◆ PROBLEM DETAILS:
Begin at the first line below and copy each line exactly, ending with the line where "assert (Hidx : hour" appears.

+ + + +

Lemma calculatePeakHour_peakOf l : peakOf l (calculatePeakHour l).
Proof.
  induction l as [|x l IH] using rev_ind.
  - split; [|split]; [| |by left]; intros h st Hl; destruct h; discriminate Hl.
  - rewrite calculatePeakHour_snoc. cbv zeta.
    destruct IH as (Hmax & Hfirst & Hat).
    set (acc := calculatePeakHour l) in *.
    assert (Hidx : hour acc = 0%nat \/ (hour acc < List.length l)%nat).
    { destruct Hat as [[? _]|Hat]; [by left | right].
      apply fmap_Some in Hat as (st & E & _).
      by apply lookup_lt_Some in E. }
    destruct (peakEntries acc <? dataService.entries x)%nat eqn:Hcmp.
    + apply Nat.ltb_lt in Hcmp. simpl. split; [|split].
      * intros h st Hl. simpl.
        apply lookup_snoc_Some in Hl as [[Hlt Hl]|[_ <-]]; [|lia].
        specialize (Hmax _ _ Hl). lia.
      * intros h st Hl Hlt. simpl in Hlt. simpl peakEntries.
        rewrite lookup_app_l in Hl by exact Hlt.
        specialize (Hmax _ _ Hl). lia.
      * right. by rewrite list_lookup_middle.
    + apply Nat.ltb_ge in Hcmp. split; [|split].
      * intros h st Hl. apply lookup_snoc_Some in Hl as [[Hlt Hl]|[_ <-]]; [|lia].
        exact (Hmax _ _ Hl).
      * intros h st Hl Hlt. apply lookup_snoc_Some in Hl as [[_ Hl]|[-> _]]; [|lia].
        exact (Hfirst _ _ Hl Hlt).
      * destruct Hat as [Hz|Hat]; [by left | right].
        assert (Hlt : (hour acc < List.length l)%nat).
        { apply fmap_Some in Hat as (st & E & _). by apply lookup_lt_Some in E. }
        by rewrite lookup_app_l.
Qed.

Lemma getHourlyVisitStats_length ds d :
  List.length (dataService.getHourlyVisitStats ds d) = 24%nat.
Proof.
  unfold dataService.getHourlyVisitStats.
  generalize (dataService.getVisitsByDate ds d).
  assert (H : List.length (replicate 24 (dataService.mkHourStat 0 0)) = 24%nat)
    by apply length_replicate.
  revert H. generalize (replicate 24 (dataService.mkHourStat 0 0)).
  intros l H vs. revert l H.
  induction vs as [|v vs IH]; intros l H; simpl; [exact H|].
  apply IH. destruct (exitTime v); by rewrite ?length_alter.
Qed.

(** C6: the peak hour reported for a day is one of the hours 0..23, no
    hour of that day has more entries, and every lower-numbered hour has
    strictly fewer: among hours of maximal entries the lowest is reported. *)
Theorem peakHour_lowest_maximum (ds : DataService) (d : Z) :
  let stats := getDailyStatistics ds d in
  let hourly := dataService.getHourlyVisitStats ds d in
  List.length hourly = 24%nat
  /\ hourlyData stats = formatHourlyData hourly
  /\ (hour (peakHour stats) < 24)%nat
  /\ dataService.entries <$> hourly !! hour (peakHour stats)
     = Some (peakEntries (peakHour stats))
  /\ (forall h st, hourly !! h = Some st ->
        (dataService.entries st <= peakEntries (peakHour stats))%nat)
  /\ (forall h st, hourly !! h = Some st -> (h < hour (peakHour stats))%nat ->
        (dataService.entries st < peakEntries (peakHour stats))%nat).
Proof.
  intros stats hourly.
  pose proof (getHourlyVisitStats_length ds d) as Hlen. fold hourly in Hlen.
  destruct (calculatePeakHour_peakOf hourly) as (Hmax & Hfirst & Hat).
  change (calculatePeakHour hourly) with (peakHour stats) in *.
  assert (Hlook : dataService.entries <$> hourly !! hour (peakHour stats)
                  = Some (peakEntries (peakHour stats))).
  { destruct Hat as [[Hh He]|Hat]; [|exact Hat].
    rewrite Hh, He. destruct (hourly !! 0%nat) as [st|] eqn:E.
    - specialize (Hmax _ _ E). simpl. f_equal. lia.
    - apply lookup_ge_None in E. lia. }
  split; [exact Hlen|]. split; [reflexivity|].
  split; [|split; [exact Hlook|split; [exact Hmax|exact Hfirst]]].
  clear Hat.
  apply fmap_Some in Hlook as (st & E & _).
  apply lookup_lt_Some in E. lia.
Qed.

End PeakHour.

End PeakHourAnyZone.

Example peakHour_tie_sample :
  statisticsService.calculatePeakHour
    (alter dataService.countEntry 17%nat
       (alter dataService.countEntry 9%nat (replicate 24 (dataService.mkHourStat 0 0))))
  = statisticsService.mkPeakHour 9 1.
Proof. reflexivity. Qed.

Section RevenueEstimateAnyZone.

Context {zone : TimeZone}.

(** ** Revenue estimate *)

Lemma tally_total stats type :
  let stats' := dataService.tally stats type in
  (dataService.daily stats' + dataService.monthly stats' + dataService.annual stats')%nat
  = (dataService.daily stats + dataService.monthly stats + dataService.annual stats
     + if String.eqb type "daily" || String.eqb type "monthly" || String.eqb type "annual"
       then 1 else 0)%nat.
Proof.
  unfold dataService.tally.
  destruct (String.eqb type "daily"); simpl; [lia|].
  destruct (String.eqb type "monthly"); simpl; [lia|].
  destruct (String.eqb type "annual"); simpl; lia.
Qed.

Lemma membershipStats_counts_recognised ds d :
  let stats := dataService.getMembershipTypeStats ds d in
  (dataService.daily stats + dataService.monthly stats + dataService.annual stats)%nat
  = List.length (List.filter (recognisedMember ds) (dataService.getVisitsByDate ds d)).
Proof.
  unfold dataService.getMembershipTypeStats.
  generalize (dataService.getVisitsByDate ds d). intros vs.
  enough (G : forall acc,
             let stats := fold_left
               (fun stats visit =>
                  match dataService.getCustomerById ds (v_customerId visit) with
                  | Some customer =>
                      match membership customer with
                      | Some m => dataService.tally stats (m_type m)
                      | None => stats
                      end
                  | None => stats
                  end) vs acc in
             (dataService.daily stats + dataService.monthly stats
              + dataService.annual stats)%nat
             = (dataService.daily acc + dataService.monthly acc + dataService.annual acc
                + List.length (List.filter (recognisedMember ds) vs))%nat).
  { specialize (G (dataService.mkMembershipStats 0 0 0)). simpl in G. exact G. }
  induction vs as [|v vs IH]; intros acc; simpl; [lia|].
  rewrite IH. unfold recognisedMember at 2.
  destruct (dataService.getCustomerById ds (v_customerId v)) as [c|]; [|lia].
  destruct (membership c) as [m|]; [|lia].
  rewrite tally_total.
  destruct (String.eqb (m_type m) "daily" || String.eqb (m_type m) "monthly"
            || String.eqb (m_type m) "annual"); simpl; lia.
Qed.

Lemma calculateDailyRevenue_average counts :
  let n := (dataService.daily counts + dataService.monthly counts
            + dataService.annual counts)%nat in
  statisticsService.averagePerVisit (statisticsService.calculateDailyRevenue counts)
  = (if Nat.eqb n 0 then 0
     else dataService.roundQ (statisticsService.rawTotal counts / inject_Z (Z.of_nat n))%Q).
Proof.
  unfold statisticsService.calculateDailyRevenue, statisticsService.countQ. simpl.
  by destruct (dataService.daily counts + dataService.monthly counts
               + dataService.annual counts)%nat.
Qed.

(** C7 (as the code has it): [revenue.total] is the rounded sum [T] of
    count times daily rate (50, 500/30, 5000/365) over the three membership
    types; [averagePerVisit] is the rounding of the unrounded [T] divided by
    [n], the sum of the three counts, and 0 when [n] is 0; [n] is the number
    of that day's visits whose customer resolves to a membership of one of
    the three types, which is at most [totalVisits] and equal to it when
    every visit of the day resolves so. *)
Theorem averagePerVisit_over_counted_visits (ds : DataService) (d : Z) :
  let stats := statisticsService.getDailyStatistics ds d in
  let counts := statisticsService.membershipBreakdown stats in
  let n := (dataService.daily counts + dataService.monthly counts
            + dataService.annual counts)%nat in
  let T := statisticsService.rawTotal counts in
  (T == 50 * inject_Z (Z.of_nat (dataService.daily counts))
        + (500 / 30) * inject_Z (Z.of_nat (dataService.monthly counts))
        + (5000 / 365) * inject_Z (Z.of_nat (dataService.annual counts)))%Q
  /\ statisticsService.total (statisticsService.revenue stats) = dataService.roundQ T
  /\ statisticsService.averagePerVisit (statisticsService.revenue stats)
     = (if Nat.eqb n 0 then 0 else dataService.roundQ (T / inject_Z (Z.of_nat n))%Q)
  /\ n = List.length (List.filter (recognisedMember ds) (dataService.getVisitsByDate ds d))
  /\ (n <= dataService.totalVisits (statisticsService.overview stats))%nat
  /\ (forallb (recognisedMember ds) (dataService.getVisitsByDate ds d) = true ->
      n = dataService.totalVisits (statisticsService.overview stats)).
Proof.
  intros stats counts n T.
  pose proof (membershipStats_counts_recognised ds d) as Hn.
  cbv zeta in Hn. fold counts in Hn. fold n in Hn.
  split; [|split; [|split; [|split; [|split]]]].
  - unfold T, statisticsService.rawTotal, statisticsService.countQ,
      statisticsService.dailyRates.daily, statisticsService.dailyRates.monthly,
      statisticsService.dailyRates.annual, statisticsService.pricing.daily,
      statisticsService.pricing.monthly, statisticsService.pricing.annual.
    ring.
  - reflexivity.
  - apply calculateDailyRevenue_average.
  - exact Hn.
  - unfold n, counts, stats. simpl. rewrite Hn. apply filter_length_le.
  - intros Hall. unfold n, counts, stats. simpl. rewrite Hn.
    clear Hn. induction (dataService.getVisitsByDate ds d) as [|v vs IH];
      simpl in *; [done|].
    apply andb_true_iff in Hall as [Hv Hvs]. rewrite Hv. simpl.
    by rewrite (IH Hvs).
Qed.

End RevenueEstimateAnyZone.

(** The claim of C7 on a day with one visit of a daily member and one of a
    monthly member: the total is 67, there are 2 visits, and the reported
    average is 33, not [round(67 / 2) = 34]. *)
Lemma averagePerVisit_counterexample :
  statisticsService.total (statisticsService.revenue Samples.revenueStats) = 67
  /\ dataService.totalVisits (statisticsService.overview Samples.revenueStats) = 2%nat
  /\ statisticsService.averagePerVisit (statisticsService.revenue Samples.revenueStats) = 33
  /\ statisticsService.averagePerVisit (statisticsService.revenue Samples.revenueStats)
     <> dataService.roundQ
          (inject_Z (statisticsService.total (statisticsService.revenue Samples.revenueStats))
           / inject_Z (Z.of_nat (dataService.totalVisits
                                   (statisticsService.overview Samples.revenueStats))))%Q.
Proof. vm_compute. repeat split. discriminate. Qed.

Section TheLedgerAndTheCurrentVisitCacheAnyZone.

Context {zone : TimeZone}.

(** ** The ledger and the [currentVisit] cache *)

(** *** Visit ids issued by the counter are pairwise distinct *)

Lemma readNat_toString n : readNat (toString n) = Some n.
Proof.
  unfold readNat, toString. rewrite NilEmpty.usu. simpl.
  by rewrite DecimalNat.Unsigned.of_to.
Qed.

Lemma readNat_zero s : readNat (String "0" s) = readNat s.
Proof.
  unfold readNat. simpl. by destruct (NilEmpty.uint_of_string s).
Qed.

Lemma readNat_padStart k s : readNat (padStart k "0" s) = readNat s.
Proof.
  unfold padStart. induction (k - String.length s)%nat as [|j IH]; [done|].
  change (readNat (String "0" (repeatChar j "0" +:+ s)) = readNat s).
  by rewrite readNat_zero.
Qed.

+ + + +

◆ EXERCISE RESPONSE:
Lemma calculatePeakHour_peakOf l : peakOf l (calculatePeakHour l).
Proof.
  induction l as [|x l IH] using rev_ind.
  - split; [|split]; [| |by left]; intros h st Hl; destruct h; discriminate Hl.
  - rewrite calculatePeakHour_snoc. cbv zeta.
    destruct IH as (Hmax & Hfirst & Hat).
    set (acc := calculatePeakHour l) in *.
    assert (Hidx : hour acc = 0%nat \/ (hour acc < List.length l)%nat).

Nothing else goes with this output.